▶ [About this task] Gather every line in the records below that contains the word "FilePicked".

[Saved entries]

────

(** X8. The settings [handleResetSettings] sets are the ones the
    [useState] initializers load from the storage it has just cleared,
    whatever else that storage holds: a reload right after a reset starts
    from the same settings. *)
Theorem reset_matches_fresh_load JSON_parse DEFAULT_SYMBOLS getItem :
  init_config JSON_parse DEFAULT_SYMBOLS (reset_storage getItem) =
  reset_config DEFAULT_SYMBOLS.
Proof. reflexivity. Qed.

(** X9. Once a refresh has delivered some data and the alert effect has run
    on it, delivering the same data again changes nothing: no new toast, no
    status change. *)
Theorem same_data_no_new_alert clk clk' st d :
  app_step clk' (app_step clk st (DataLoaded d)) (DataLoaded d) =
  app_step clk st (DataLoaded d).
Proof.
  rewrite !app_step_data_loaded.
  set (st0 := mkAlertApp (areAlertsEnabled st) (timeframe st) d
                (lastAlertedRsiStatus st) (toasts st)).
  destruct (commit_fields clk st0) as (He & Ht & Hd).
  destruct (alert_gate (areAlertsEnabled st0) (timeframe st0) (symbolsData st0)) eqn:G.
  - rewrite (commit_open clk st0 G) in He, Ht, Hd |- *. simpl in He, Ht, Hd |- *.
    subst st0. simpl in *.
    set (m := fst (alert_fold (timeframe st) clk d (lastAlertedRsiStatus st))).
    set (a := snd (alert_fold (timeframe st) clk d (lastAlertedRsiStatus st))).
    assert (Hf : alert_fold (timeframe st) clk' d m = (m, [])).
    { unfold alert_fold. apply alert_fold_fixed.
      intros k v Hin Hk. subst m. unfold alert_fold.
      rewrite alert_fold_status, Hk, existsb_eqb_In by exact Hin. reflexivity. }
    rewrite commit_open by exact G. simpl. rewrite Hf. simpl.
    rewrite app_nil_r. reflexivity.
  - rewrite (commit_closed clk st0 G). subst st0. simpl.
    rewrite commit_closed by exact G. reflexivity.
Qed.

(** ** The displayed symbol list *)

Lemma sort_insert_perm cmp x l : Permutation (sort_insert cmp x l) (x :: l).
Proof.
  induction l as [| y l IH]; simpl; [reflexivity|].
  destruct (Qle_bool (cmp y x) 0); [| reflexivity].
  rewrite IH. apply perm_swap.
Qed.

Lemma js_sort_perm cmp l : Permutation (js_sort cmp l) l.
Proof.
  unfold js_sort. rewrite <- (app_nil_r l) at 2. generalize (@nil string) as acc.
  induction l as [| x l IH]; intros acc; simpl; [reflexivity|].
  rewrite IH, sort_insert_perm. apply Permutation_sym, Permutation_middle.
Qed.

Section InsertionSort.
(** The destination document just before [newPdf.save()]. *)
Definition extractPages_newPdf (info : PdfInfo) (start_page end_page : Z)
  : option PDFDocument :=
  sourcePdf <- PDFDocument_load (data info) ;;
  let newPdf := PDFDocument_create in
  let start := start_page - 1 in
  let end_ := end_page - 1 in
  let pageIndices := pageIndicesOf start end_ in
  pages <- copyPages sourcePdf pageIndices ;;
  Some (fold_left addPage pages newPdf).

Definition downloadName (info : PdfInfo) (start_page end_page : Z) : string :=
  let baseName := JS.String_replace (name info) ".pdf" EmptyString in
  (baseName ++ "_pages_" ++ JS.toString start_page ++ "-"
     ++ JS.toString end_page ++ ".pdf")%string.

(** The whole [try] block. *)
Definition extractPages_try (info : PdfInfo) (start_page end_page : Z) (w : World)
  : option World :=
  newPdf <- extractPages_newPdf info start_page end_page ;;
  pdfBytes <- PDFDocument_save newPdf ;;
  let blob := {| blob_parts := pdfBytes; blob_type := "application/pdf" |} in
  let '(u, w1) := URL_createObjectURL blob w in
  let w2 := link_click u (downloadName info start_page end_page) w1 in
  Some (URL_revokeObjectURL u w2).

Definition extractPages_begin (st : State) : State * option Task :=
  match pdfInfo st with
  | None => (st, None)
  | Some info =>
      (setIsProcessing true (setError None st),
       Some (ExtractPagesTask info (startPage st) (endPage st)))
  end.

Definition extractPages_end (info : PdfInfo) (start_page end_page : Z)
           (st : State) (w : World) : State * World :=
  match extractPages_try info start_page end_page w with
  | Some w' => (setIsProcessing false st, w')
  | None =>
      (setIsProcessing false (setError (Some (msgExtractFailed v)) st), w)
  end.

(** *** Resuming and running to completion *)

Definition resume (t : Task) (st : State) (w : World) : State * World :=
  match t with
  | LoadPdfTask file => loadPdf_end file st w
  | ExtractPagesTask info s e => extractPages_end info s e st w
  end.

(** A handler followed at once by the rest of the call it started: the
    behaviour when nothing else happens in between. *)
Definition settleNow (r : State * option Task) (w : World) : State * World :=
  match r with
  | (st, Some t) => resume t st w
  | (st, None) => (st, w)
  end.

Definition loadPdf (file : File) (st : State) (w : World) : State * World :=
  settleNow (loadPdf_begin st, Some (LoadPdfTask file)) w.

Definition extractPages (st : State) (w : World) : State * World :=
  settleNow (extractPages_begin st) w.

(** *** File picker and drop zone *)

(** [files0] is [e.target.files?.[0]]. *)
Definition handleFileSelect_begin (files0 : option File) (st : State)
  : State * option Task :=
  match files0 with
  | Some file =>
      if String.eqb (file_type file) "application/pdf"
      then (loadPdf_begin st, Some (LoadPdfTask file))
      else (setError (Some (msgSelectPdf v)) st, None)
  | None => (st, None)
  end.

Definition handleDragOver (st : State) : State := setIsDragging true st.

Definition handleDragLeave (st : State) : State := setIsDragging false st.

(** [files0] is [e.dataTransfer.files[0]]. *)
Definition handleDrop_begin (files0 : option File) (st : State)
  : State * option Task :=
  let st := setIsDragging false st in
  match files0 with
  | Some file =>
      if String.eqb (file_type file) "application/pdf"
      then (loadPdf_begin st, Some (LoadPdfTask file))
      else (setError (Some (msgDropPdf v)) st, None)
  | None => (st, None)
  end.

Definition handleFileSelect (files0 : option File) (st : State) (w : World)
  : State * World :=
  settleNow (handleFileSelect_begin files0 st) w.

Definition handleDrop (files0 : option File) (st : State) (w : World)
  : State * World :=
  settleNow (handleDrop_begin files0 st) w.

(** *** Derived values of a render *)

Definition isValidRange (st : State) : bool :=
  match pdfInfo st with
  | None => false
  | Some info =>
      (startPage st >=? 1) && (endPage st >=? startPage st)
      && (endPage st <=? pageCount info)
  end.

Definition selectedPageCount (st : State) : Z :=
  if isValidRange st then endPage st - startPage st + 1 else 0.

(** The [disabled] attribute of the extract button. *)
Definition extractDisabled (st : State) : bool :=
  negb (isValidRange st) || isProcessing st.

Definition pageNumbers (st : State) : list Z :=
  match pdfInfo st with
  | None => []
  | Some info =>
      map (fun i => Z.of_nat i + 1) (seq 0 (Z.to_nat (pageCount info)))
  end.

Definition isPageSelected (st : State) (pageNum : Z) : bool :=
  (pageNum >=? startPage st) && (pageNum <=? endPage st).

Definition isPageVisible (st : State) (pageNum : Z) : bool :=
  (pageNum >=? startPage st) && (pageNum <=? endPage st).

(** *** Editor controls; [info] is the [pdfInfo] of the render *)

Definition resetFile (st : State) (w : World) : State * World :=
  let w' :=
    match v, pdfInfo st with
    | VPreview, Some info =>
        match url info with
        | Some u => URL_revokeObjectURL u w
        | None => w
        end
    | _, _ => w
    end in
  (setError None (setEndPage 1 (setStartPage 1 (setPdfInfo None st))), w').

Definition clamp (val page_count : Z) : Z :=
  JS.Math_max 1 (JS.Math_min val page_count).

Definition onChangeStart (info : PdfInfo) (value : string) (st : State) : State :=
  let val := JS.orElse (JS.parseInt value) 1 in
  setStartPage (clamp val (pageCount info)) st.

Definition onChangeEnd (info : PdfInfo) (value : string) (st : State) : State :=
  let val := JS.orElse (JS.parseInt value) 1 in
  setEndPage (clamp val (pageCount info)) st.

Definition clickAll (info : PdfInfo) (st : State) : State :=
  setEndPage (pageCount info) (setStartPage 1 st).

Definition clickFirst (st : State) : State :=
  setEndPage 1 (setStartPage 1 st).

Definition clickLast (info : PdfInfo) (st : State) : State :=
  setEndPage (pageCount info) (setStartPage (pageCount info) st).

Definition clickFirstHalf (info : PdfInfo) (st : State) : State :=
  setEndPage (JS.Math_ceil (inject_Z (pageCount info) / inject_Z 2)%Q)
    (setStartPage 1 st).

(** The condition under which the first-half button is rendered. *)
Definition firstHalfOffered (info : PdfInfo) : bool :=
  match v with
  | VIndigo => pageCount info >? 1
  | _ => pageCount info >? 2
  end.

(** Click on the thumbnail of [pageNum] (preview variant). *)
Definition clickThumb (pageNum : Z) (st : State) : State :=
  setEndPage pageNum (setStartPage pageNum st).

End Home.

(** ** The page as an event-driven system

    One event is handled at a time; a render follows each event, so every
    handler sees the current state.  [inflight] holds the async calls that
    were started and have not settled.  An event is accepted only when the
    control that raises it is on screen and enabled. *)

Record Sys := { ui : State; world : World; inflight : list Task }.

Inductive Event :=
| FilePicked (files0 : option File)
| FileDropped (files0 : option File)
| DragOver
| DragLeave
| TypedStart (value : string)
| TypedEnd (value : string)
| PressAll
| PressFirst
| PressLast
| PressFirstHalf
| PressThumb (pageNum : Z)
| PressRemove
| PressExtract
| Settled (k : nat).

Definition initialSys : Sys :=
  {| ui := initialState; world := initialWorld; inflight := [] |}.

Definition withUi (s : Sys) (st : State) : Sys :=
  {| ui := st; world := world s; inflight := inflight s |}.

Definition spawn (s : Sys) (r : State * option Task) : Sys :=
  {| ui := fst r; world := world s;
     inflight := inflight s ++ match snd r with Some t => [t] | None => [] end |}.

Definition removeNth {A : Type} (k : nat) (l : list A) : list A :=
  firstn k l ++ skipn (S k) l.

Section System.
Context {L : PdfLib}.
Variable v : Variant.

Definition step (e : Event) (s : Sys) : option Sys :=
  match e with
  | Settled k =>
      match nth_error (inflight s) k with
      | Some t =>
          let '(st, w) := resume v t (ui s) (world s) in
          Some {| ui := st; world := w; inflight := removeNth k (inflight s) |}
      | None => None
      end
  | _ =>
      match pdfInfo (ui s) with
      | None =>
          (* the drop zone and its hidden file input *)
          match e with
          | FilePicked files0 => Some (spawn s (handleFileSelect_begin v files0 (ui s)))
          | FileDropped files0 => Some (spawn s (handleDrop_begin v files0 (ui s)))
          | DragOver => Some (withUi s (handleDragOver (ui s)))
          | DragLeave => Some (withUi s (handleDragLeave (ui s)))
          | _ => None
          end
      | Some info =>
          (* the editor *)
          match e with
          | TypedStart value => Some (withUi s (onChangeStart info value (ui s)))
          | TypedEnd value => Some (withUi s (onChangeEnd info value (ui s)))
          | PressAll => Some (withUi s (clickAll info (ui s)))
          | PressFirst => Some (withUi s (clickFirst (ui s)))
          | PressLast => Some (withUi s (clickLast info (ui s)))
          | PressFirstHalf =>
              if firstHalfOffered v info
              then Some (withUi s (clickFirstHalf info (ui s)))
              else None
          | PressThumb pageNum =>
              match v with
              | VPreview =>
                  if existsb (Z.eqb pageNum) (pageNumbers (ui s))
                  then Some (withUi s (clickThumb pageNum (ui s)))
                  else None
              | _ => None
              end
          | PressRemove =>
              let '(st, w) := resetFile v (ui s) (world s) in
              Some {| ui := st; world := w; inflight := inflight s |}
          | PressExtract =>
              if extractDisabled (ui s) then None
              else Some (spawn s (extractPages_begin (ui s)))
          | _ => None
          end
      end
  end.

Fixpoint run (es : list Event) (s : Sys) : option Sys :=
  match es with
  | [] => Some s
  | e :: es' => s' <- step e s ;; run es' s'
  end.

Definition isLoad (t : Task) : bool :=
  match t with LoadPdfTask _ => true | _ => false end.

Definition isExtract (t : Task) : bool :=
  match t with ExtractPagesTask _ _ _ => true | _ => false end.

Definition loadsInFlight (s : Sys) : nat := List.length (filter isLoad (inflight s)).

Definition extractsInFlight (s : Sys) : nat := List.length (filter isExtract (inflight s)).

────

▶ [Written response]
| FilePicked (files0 : option File)
          | FilePicked files0 => Some (spawn s (handleFileSelect_begin v files0 (ui s)))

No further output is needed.